Jakarta’da Kota kentinde Arsip Nasional Museum denilen müzeyi gezdiğimizde 17. asırdan kalma dönemin sömürgecilerinin istirahat evi olarak kullandıkları binaların şimdi müze değil de Yetim Okulu olarak kullanılmasının Endonezya’da bir zihniyet değişikliğinin başlangıcı olabileceğini düşündüm. Kota kenti Hollanda döneminden kalma büyük binalarla doludur. Kimisi müzedir. Kimisi boştur. Hepsi de halkın ortak malı olarak kullanılacak bir düzenleme Endonez halkına bir umut verebilirdi. Bizdeki Darul Aceze, Daruş Şafaka; Endonezlerde Yetim Okulu olabilirdi pekala. Sistem artık geriye dönmüş ve en alt tabakadan itibaren kendisini düzeltmeye başlamıştır, imajını topluma verecekti. Çünkü bu ülkede her şeyin en iyisi hep idarecilere, politikacılara ve askerlere hasrediliyor da ondan. Türkiye’de böyle değil mi? Mısır da aynı değil mi?
Ürettiğimiz bir kast sistemi değil, toplum profilini örgüleyen ve ince ilmeklere birbirine bağlayan bir yapı olmalıdır. Ordu komutanlarını değil, alın teri döken işçiyi, şeyh, seyyit, şerif değil sıradan Müslümanı keşfettiğimizde alternatif bir sistem kurma şansımızı artıracağız.
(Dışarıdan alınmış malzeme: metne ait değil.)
Lemma rule_wf (s r : string) (p : RuleResults) :
  eisen_grammar.rule s = Some (p, r) ->
  wf_group p /\ exists nm, name p = [nm].
Proof.
  unfold eisen_grammar.rule, PP.pbind, PP.pret. intros H.
  destruct (PP.tok (PP.CaselessKeyword "rule") s) as [[? r0]|]; [|discriminate].
  destruct (eisen_grammar.rule_name r0) as [[nm r1]|]; [|discriminate].
  destruct (eisen_grammar.modifiers r1) as [[ms r2]|]; [|discriminate].
  destruct (PP.tok (PP.Literal "{") r2) as [[? r3]|]; [|discriminate].
  destruct (PP.OneOrMore eisen_grammar.call r3) as [[calls r4]|] eqn:C;
    [|discriminate].
  destruct (PP.tok (PP.Literal "}") r4) as [[? r5]|]; [|discriminate].
  injection H as <- <-. apply calls_have_targets in C.
  split; [|simpl; eauto].
  split; simpl; now apply named_has_target.
Qed.

Lemma file_def_wf (text r : string) (results : FileResults) :
  eisen_grammar.file_def text = Some (results, r) ->
  exists e p defs,
    entry_calls results = [e] /\ wf_group e /\
    rule_defs results = [p :: defs] /\ Forall wf_rule (p :: defs).
Proof.
  unfold eisen_grammar.file_def, PP.pbind, PP.pret. intros H.
  destruct (PP.Optional eisen_grammar.global_md "" text) as [[g r0]|];
    [|discriminate].
  destruct (eisen_grammar.entry r0) as [[e r1]|] eqn:E; [|discriminate].
  destruct (eisen_grammar.main r1) as [[m r2]|] eqn:M; [|discriminate].
  injection H as <- <-. simpl.
  apply (OneOrMore_Forall _ wf_rule eisen_grammar.rule) in M;
    [|exact (fun s a r => rule_wf s r a)].
  destruct M as [F N]. destruct m as [|p defs]; [congruence|].
  exists e, p, defs. eauto using entry_wf.
Qed.

(** ** The builder raises nothing on what the grammar returns *)

Lemma calls_site_total (b : bool) (pcalls : list ParseResults) (k : nat) :
  Forall (has_target b) pcalls ->
  exists cs rs k',
    calls_site b pcalls k = Return (cs, rs, k') /\
    map tag cs = repeat (call_type_of b) (length pcalls).
Proof.
  intros H. revert k. induction H as [|pc rest [v V] _ IH]; intros k.
  - simpl. eauto.
  - simpl. rewrite V.
    destruct (call_site b pc v k) as [[c rs] k1] eqn:C.
    destruct (IH k1) as (cs & rs' & k2 & -> & T).
    exists (c :: cs), (rs ++ rs')%list, k2. split; [reflexivity|].
    simpl. rewrite T. f_equal.
    unfold call_site in C.
    destruct (loop pc) as [|l0 [|l1 more]]; injection C as <- _ _; reflexivity.
Qed.

Lemma group_site_total (p : RuleResults) (k : nat) :
  wf_group p ->
  exists cs rs k',
    group_site p k = Return (cs, rs, k') /\
    map tag cs = (repeat "instance" (length (bcall p)) ++
                  repeat "call" (length (rcall p)))%list.
Proof.
  intros [Hb Hr]. unfold group_site.
  destruct (calls_site_total true (bcall p) k Hb) as (cs1 & rs1 & k1 & -> & T1).
  destruct (calls_site_total false (rcall p) k1 Hr) as (cs2 & rs2 & k2 & -> & T2).
  exists (cs1 ++ cs2)%list, (rs1 ++ rs2)%list, k2. split; [reflexivity|].
  now rewrite map_app, T1, T2.
Qed.

Lemma defs_site_total (defs : list RuleResults) (k : nat) :
  Forall wf_rule defs ->
  exists els k', defs_site defs k = Return (els, k') /\ length defs <= length els.
Proof.
  intros H. revert k. induction H as [|p rest [G [nm N]] _ IH]; intros k.
  - simpl. eauto.
  - simpl. unfold def_site. rewrite N.
    destruct (group_site_total p k G) as (cs & rs & k1 & -> & _).
    destruct (IH k1) as (els & k2 & -> & L).
    eexists; eexists. split; [reflexivity|]. simpl. rewrite length_app. lia.
Qed.

Lemma es_xml2_total (text : string) (results : FileResults) :
  eisen_grammar.parseString text = Return results ->
  exists doc, es_xml2 results = Return doc.
Proof.
  unfold eisen_grammar.parseString.
  destruct (eisen_grammar.file_def text) as [[res r]|] eqn:F; [|discriminate].
  intros H. injection H as ->.
  destruct (file_def_wf _ _ _ F) as (e & p & defs & He & We & Hd & Wd).
  rewrite es_xml2_document. unfold document. rewrite He, Hd.
  cbn [groups_site].
  destruct (group_site_total e 0 We) as (cs & rs & k & -> & _).
  destruct (defs_site_total (p :: defs) k Wd) as (els & k' & -> & _).
  eauto.
Qed.

(** ** The document's max_depth *)

Lemma fnum_truthy (s v r : string) :
  eisen_grammar.fnum s = Some (v, r) -> Py.truthy v = true.
Proof.
  unfold eisen_grammar.fnum, PP.tok, PP.Word.
  destruct (PP.skip s) as [|c rest]; [discriminate|].
  destruct (PP.mem c _); [|discriminate].
  destruct (PP.span _ rest). intros H. injection H as <- _. reflexivity.
Qed.

Lemma global_md_truthy (s v r : string) :
  eisen_grammar.global_md s = Some (v, r) -> Py.truthy v = true.
Proof.
  unfold eisen_grammar.global_md, PP.pbind. intros H.
  destruct (PP.tok (PP.CaselessKeyword "set") s) as [[? r0]|]; [|discriminate].
  destruct (eisen_grammar.md r0) as [[? r1]|]; [|discriminate].
  eauto using fnum_truthy.
Qed.

Lemma file_def_global_md (text r : string) (results : FileResults) :
  eisen_grammar.file_def text = Some (results, r) ->
  global_md results = match global_setting text with Some v => v | None => "" end
  /\ Py.truthy (global_md results)
     = match global_setting text with Some _ => true | None => false end.
Proof.
  unfold eisen_grammar.file_def, PP.pbind, PP.pret, PP.Optional, PP.MatchFirst,
    global_setting.
  intros H.
  destruct (eisen_grammar.global_md text) as [[v r0]|] eqn:G;
    unfold PP.pret in H; cbn beta iota in H.
  - destruct (eisen_grammar.entry r0) as [[e r1]|]; [|discriminate].
    destruct (eisen_grammar.main r1) as [[m r2]|]; [|discriminate].
    injection H as <- <-. simpl. eauto using global_md_truthy.
  - destruct (eisen_grammar.entry text) as [[e r1]|]; [|discriminate].
    destruct (eisen_grammar.main r1) as [[m r2]|]; [|discriminate].
    injection H as <- <-. simpl. auto.
Qed.

Lemma document_max_depth (results : FileResults) (doc : Element) :
  es_xml2 results = Return doc ->
  tag doc = "rules" /\
  attrib doc = [("max_depth", if Py.truthy (global_md results)
                              then global_md results else "1000")].
Proof.
  rewrite es_xml2_document. unfold document.
  destruct (groups_site _ 0) as [[[cs rs] k]|]; [|discriminate].
  destruct (rule_defs results) as [|defs more]; [discriminate|].
  destruct (defs_site defs k) as [[els k']|]; [|discriminate].
  intros H. injection H as <-. auto.
Qed.

(** C6. For a source that parses, the document is built, and its
    [max_depth] is the value of the global [set md|maxdepth] setting when
    the text has one, and [1000] when it has none. *)
Theorem max_depth_setting (text : string) (results : FileResults) :
  eisen_grammar.parseString text = Return results ->
  exists doc : Element,
    es_xml2 results = Return doc /\
    elem_get doc "max_depth"
    = Some (match global_setting text with
            | Some v => v
            | None => "1000"
            end).
Proof.
  intros P. destruct (es_xml2_total _ _ P) as [doc D]. exists doc.
  split; [exact D|].
  unfold eisen_grammar.parseString in P.
  destruct (eisen_grammar.file_def text) as [[res r]|] eqn:F; [|discriminate].
  injection P as ->.
  destruct (file_def_global_md _ _ _ F) as [G Tr].
  destruct (document_max_depth _ _ D) as [_ A].
  unfold elem_get. rewrite A, Tr, G. simpl.
  destruct (global_setting text); reflexivity.
Qed.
Alternatif bir sistem kurma olasılığı her zaman vardır. Var olacaktır. Durum ne kadar karamsar ve koşullar ne kadar kötü olsa bile.
Soruları dürüstçe sormaya başladığımızda, düşünmenin alt yapısını çocuklarımıza öğrettiğimizde, hür beyinli insanlar olarak onlara güvendiğimizde çözümlere doğru adım atacağız.
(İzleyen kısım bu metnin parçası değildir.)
(** When the rest of the pattern cannot start with a character of the
    class, only the longest run is worth trying. *)
Lemma star_longest_only (pos : nat) (s : pystr) :
  (forall q c t, cls c = true -> k q (c :: t) = None) ->
  star cls k pos s
  = k (pos + List.length (takewhile cls s)) (dropwhile cls s).
Proof.
  intros Hk. revert pos. induction s as [|c t IH]; intros pos; simpl.
  - now rewrite Nat.add_0_r.
  - destruct (cls c) eqn:E; simpl.
    + rewrite IH, <- plus_n_Sm. simpl.
      destruct (k (S (pos + _)) _) eqn:Ek; [reflexivity|].
      now apply Hk.
    + now rewrite Nat.add_0_r.
Qed.

(** The longest run is tried first. *)
Lemma star_longest_first (pos : nat) (s : pystr) h :
  k (pos + List.length (takewhile cls s)) (dropwhile cls s) = Some h ->
  star cls k pos s = Some h.
Proof.
  revert pos. induction s as [|c t IH]; intros pos; simpl.
  - now rewrite Nat.add_0_r.
  - destruct (cls c) eqn:E; simpl.
    + rewrite <- plus_n_Sm. intros H. now rewrite (IH (S pos) H).
    + now rewrite Nat.add_0_r.
Qed.
End Greedy.

Lemma isspace_spec (c : N) :
  isspace c = true <->
  (9 <= c <= 13 \/ 28 <= c <= 32 \/ c = 133 \/ c = 160 \/ c = 5760 \/
   8192 <= c <= 8202 \/ c = 8232 \/ c = 8233 \/ c = 8239 \/ c = 8287 \/
   c = 12288)%N.
Proof.
  unfold isspace.
  rewrite !orb_true_iff, !andb_true_iff, !N.leb_le, !N.eqb_eq. tauto.
Qed.

Lemma upper_spec (c : N) :
  upper_or_underscore c = true <-> (65 <= c <= 90 \/ c = 95)%N.
Proof.
  unfold upper_or_underscore.
  rewrite !orb_true_iff, !andb_true_iff, !N.leb_le, !N.eqb_eq. tauto.
Qed.

Lemma upper_not_space (c : N) :
  upper_or_underscore c = true -> isspace c = false.
Proof.
  intros H%upper_spec. destruct (isspace c) eqn:E; [|reflexivity].
  apply isspace_spec in E. lia.
Qed.

Lemma upper_not_colon (c : N) :
  upper_or_underscore c = true -> (c =? 58)%N = false.
Proof. intros H%upper_spec. apply N.eqb_neq. lia. Qed.

Lemma space_not_colon (c : N) : isspace c = true -> (c =? 58)%N = false.
Proof. intros H%isspace_spec. apply N.eqb_neq. lia. Qed.

Lemma firstn_cons_helper (p : N -> bool) c (t : pystr) :
  firstn (1 + List.length (takewhile p t) - 0) (c :: t) = c :: takewhile p t.
Proof. rewrite Nat.sub_0_r. simpl. now rewrite firstn_takewhile. Qed.

Lemma assign_head (s : pystr) : exists pos,
  attempt ASSIGN_RE false 0 s =
  match takewhile upper_or_underscore s,
        lstrip (dropwhile upper_or_underscore s) with
  | (_ :: _) as name, a :: b :: rest =>
      if (a =? 58)%N && (b =? 61)%N then
        m (Seq (Star isspace) (Seq (Group 2 (Star dot)) Eol))
          (fun p t caps => Some (p, t, caps)) pos rest [(1, name)]
      else None
  | _, _ => None
  end.
Proof.
  unfold attempt, ASSIGN_RE. cbn [m Nat.eqb andb].
  destruct s as [|c t]; [now exists 0|].
  cbn [takewhile dropwhile].
  destruct (upper_or_underscore c) eqn:Ec; [|now exists 0].
  rewrite star_longest_only.
  2:{ intros q c' t' Hc'. cbn [star]. rewrite (upper_not_space _ Hc').
      now rewrite (upper_not_colon _ Hc'). }
  rewrite star_longest_only.
  2:{ intros q c' t' Hc'. now rewrite (space_not_colon _ Hc'). }
  rewrite firstn_cons_helper. unfold lstrip.
  destruct (dropwhile isspace (dropwhile upper_or_underscore t))
    as [|a [|b rest]]; [now exists 0| |].
  - exists 0. now destruct (a =? 58)%N.
  - eexists. destruct (a =? 58)%N; [|reflexivity].
    destruct (b =? 61)%N; reflexivity.
Qed.

Lemma dot_no_newline (s : pystr) : ~ In 10%N s -> forallb dot s = true.
Proof.
  intros H. apply forallb_forall. intros c Hc. unfold dot.
  destruct (N.eqb_spec c 10) as [->|]; [contradiction|reflexivity].
Qed.

Lemma assign_tail (pos : nat) (rest : pystr) (caps : captures) :
  ~ In 10%N rest ->
  m (Seq (Star isspace) (Seq (Group 2 (Star dot)) Eol))
    (fun p t caps => Some (p, t, caps)) pos rest caps
  = Some (pos + List.length rest, [], (2, lstrip rest) :: caps).
Proof.
  intros Hnl. cbn [m].
  apply star_longest_first. apply star_longest_first.
  assert (Hd : forallb dot (lstrip rest) = true).
  { apply dot_no_newline. intros H. apply Hnl. now apply lstrip_incl. }
  destruct (run_to_end dot _ Hd) as [E1 E2]. fold (lstrip rest).
  rewrite E1, E2.
  replace (pos + List.length (takewhile isspace rest)
           + List.length (lstrip rest)
           - (pos + List.length (takewhile isspace rest)))
    with (List.length (lstrip rest)) by lia.
  rewrite firstn_all.
  replace (List.length rest)
    with (List.length (takewhile isspace rest) + List.length (lstrip rest)).
  - now rewrite Nat.add_assoc.
  - unfold lstrip. now rewrite <- length_app, takewhile_dropwhile.
Qed.

(** On a subject without a newline, [re.match] with the assignment
    pattern reads a line the way the specification words it. *)
Lemma re_match_assign (s : pystr) :
  ~ In 10%N s ->
  re_match ASSIGN_RE s
  = match parse_assignment s with
    | Some (name, value) => Some [(2, value); (1, name)]
    | None => None
    end.
Proof.
  intros Hnl. unfold re_match, parse_assignment.
  destruct (assign_head s) as [pos ->].
  destruct (takewhile upper_or_underscore s) as [|n0 name]; [reflexivity|].
  destruct (lstrip (dropwhile upper_or_underscore s))
    as [|a [|b rest]] eqn:E; try reflexivity.
  destruct ((a =? 58)%N && (b =? 61)%N); [|reflexivity].
  rewrite assign_tail; [reflexivity|].
  intros H. apply Hnl.
  apply (dropwhile_incl upper_or_underscore), lstrip_incl.
  rewrite E. now right; right.
Qed.

(** Without the name or the [:=], no match, whatever the subject. *)
Lemma re_match_assign_none (s : pystr) :
  parse_assignment s = None -> re_match ASSIGN_RE s = None.
Proof.
  unfold re_match, parse_assignment.
  destruct (assign_head s) as [pos ->].
  destruct (takewhile upper_or_underscore s) as [|n0 name]; [reflexivity|].
  destruct (lstrip (dropwhile upper_or_underscore s))
    as [|a [|b rest]]; try reflexivity.
  now destruct ((a =? 58)%N && (b =? 61)%N).
Qed.

(** The function and the relation read a line alike. *)
Lemma parse_assignment_spec (s name value : pystr) :
  parse_assignment s = Some (name, value) <-> assignment s name value.
Proof.
  unfold parse_assignment, assignment. split.
  - pose proof (takewhile_dropwhile upper_or_underscore s) as E1.
    pose proof (takewhile_forallb upper_or_underscore s) as F1.
    destruct (takewhile upper_or_underscore s) as [|n0 n1] eqn:En;
      [discriminate|].
    pose proof (takewhile_dropwhile isspace
                  (dropwhile upper_or_underscore s)) as E2.
    pose proof (takewhile_forallb isspace
                  (dropwhile upper_or_underscore s)) as F2.
    unfold lstrip at 1.
    destruct (dropwhile isspace (dropwhile upper_or_underscore s))
      as [|a [|b rest]]; try discriminate.
    destruct (N.eqb_spec a 58) as [->|]; [|discriminate].
    destruct (N.eqb_spec b 61) as [->|]; [|discriminate].
    simpl. intros [= <- <-].
    exists (takewhile isspace (dropwhile upper_or_underscore s)),
           (takewhile isspace rest).
    repeat split.
    + rewrite <- E1 at 1. f_equal. rewrite <- E2 at 1. f_equal.
      change (py ":=") with [58%N; 61%N]. simpl. do 2 f_equal.
      unfold lstrip. now rewrite takewhile_dropwhile.
    + discriminate.
    + exact F1.
    + exact F2.
    + apply takewhile_forallb.
    + apply lstrip_no_lead.
  - intros (ws1 & ws2 & -> & Hne & Hn & H1 & H2 & Hv).
    destruct name as [|n0 n1]; [contradiction|].
    assert (Hstop : upper_or_underscore
                      (hd 58%N (ws1 ++ py ":=" ++ ws2 ++ value)) = false).
    { destruct ws1 as [|w ws1]; [reflexivity|]. simpl in *.
      apply andb_prop in H1 as [Hw _].
      destruct (upper_or_underscore w) eqn:E; [|reflexivity].
      apply upper_not_space in E. congruence. }
    destruct (ws1 ++ py ":=" ++ ws2 ++ value) as [|x xs] eqn:Ex.
    { destruct ws1; discriminate. }
    simpl in Hstop.
    destruct (run_then_stop upper_or_underscore (n0 :: n1) x xs Hn Hstop)
      as [-> ->].
    rewrite <- Ex. rewrite lstrip_spaces by exact H1.
    unfold lstrip at 1. change (py ":=") with [58%N; 61%N]. simpl.
    rewrite lstrip_spaces by exact H2. now rewrite lstrip_fixed.
Qed.


(** One attempt with the expansion pattern finds the reference the
    subject opens with, and nothing else. *)
Lemma attempt_expansion (ma : bool) (pos : nat) (s : pystr) :
  attempt EXPANSION_RE ma pos s
  = match ref_at s with
    | Some (X, rest) => Some (pos + 3 + List.length X, rest, [(1, X)])
    | None => None
    end.
Proof.
  unfold attempt, EXPANSION_RE, ref_at. cbn [m].
  destruct s as [|a [|b t]]; try reflexivity.
  - now destruct (a =? 36)%N.
  - destruct (a =? 36)%N; [|reflexivity].
    destruct (b =? 40)%N; [|reflexivity]. cbn [andb].
    destruct t as [|c t]; [reflexivity|]. cbn [takewhile dropwhile].
    destruct (not_rparen c) eqn:Ec; [|reflexivity].
    rewrite star_longest_only.
    2:{ intros q c' t' Hc'. unfold not_rparen in Hc'.
        now destruct (c' =? 41)%N. }
    destruct (dropwhile not_rparen t) as [|c' t0] eqn:Ed; [reflexivity|].
    pose proof (dropwhile_head _ _ Ed) as Hc'. unfold not_rparen in Hc'.
    destruct (c' =? 41)%N; [|discriminate].
    replace (S (S (S (S pos)) + List.length (takewhile not_rparen t)) =? pos)
      with false by (symmetry; apply Nat.eqb_neq; lia).
    rewrite andb_false_r.
    replace (S (S (S pos)) + List.length (takewhile not_rparen t) - S (S pos))
      with (S (List.length (takewhile not_rparen t))) by lia.
    cbn [firstn]. rewrite firstn_takewhile. cbn [List.length].
    do 3 f_equal. lia.
Qed.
Yoksa yetehaddebuş şeytanu minel messi (Ali İmran, 175) “şeytanın dokunup da çarptığı kimseler” olarak şeytanın ta kendisi olma yolunda ilerleyenler bizlere ahkam kestiği ve beyinlerimizi dumura uğrattığı İslam ülkelerinin kör talihini yemek için daha asırlarca bekleyecek gücümüzün kalmadığını görüyorum.
Mallarımızla ve nefislerimizle imtihanı (Ali İmran,185) kazanmak için gerekli irade bizde mevcuttur. Musevilerin yaptığı gibi de “sözlerin menbalarını değiştirmek” gibi (Nisa, 45) ahlakımız da yoktur.
Alternatif bir sistem kurma olasılığımız her zaman vardır, var olmalıdır. Sadece düşünce ve aklı yücelten, hür ve laik bir sisteme cevaz verdiğimiz zaman ufkumuzu göreceğiz. Ürettiklerimiz de geleceğimizin garantisi olacaktır. Ülkelerimizde Allah’ın verdiği doğal zenginlik bize yetecek derecede refahı verecek ve geleceğe umutla bakabileceğiz.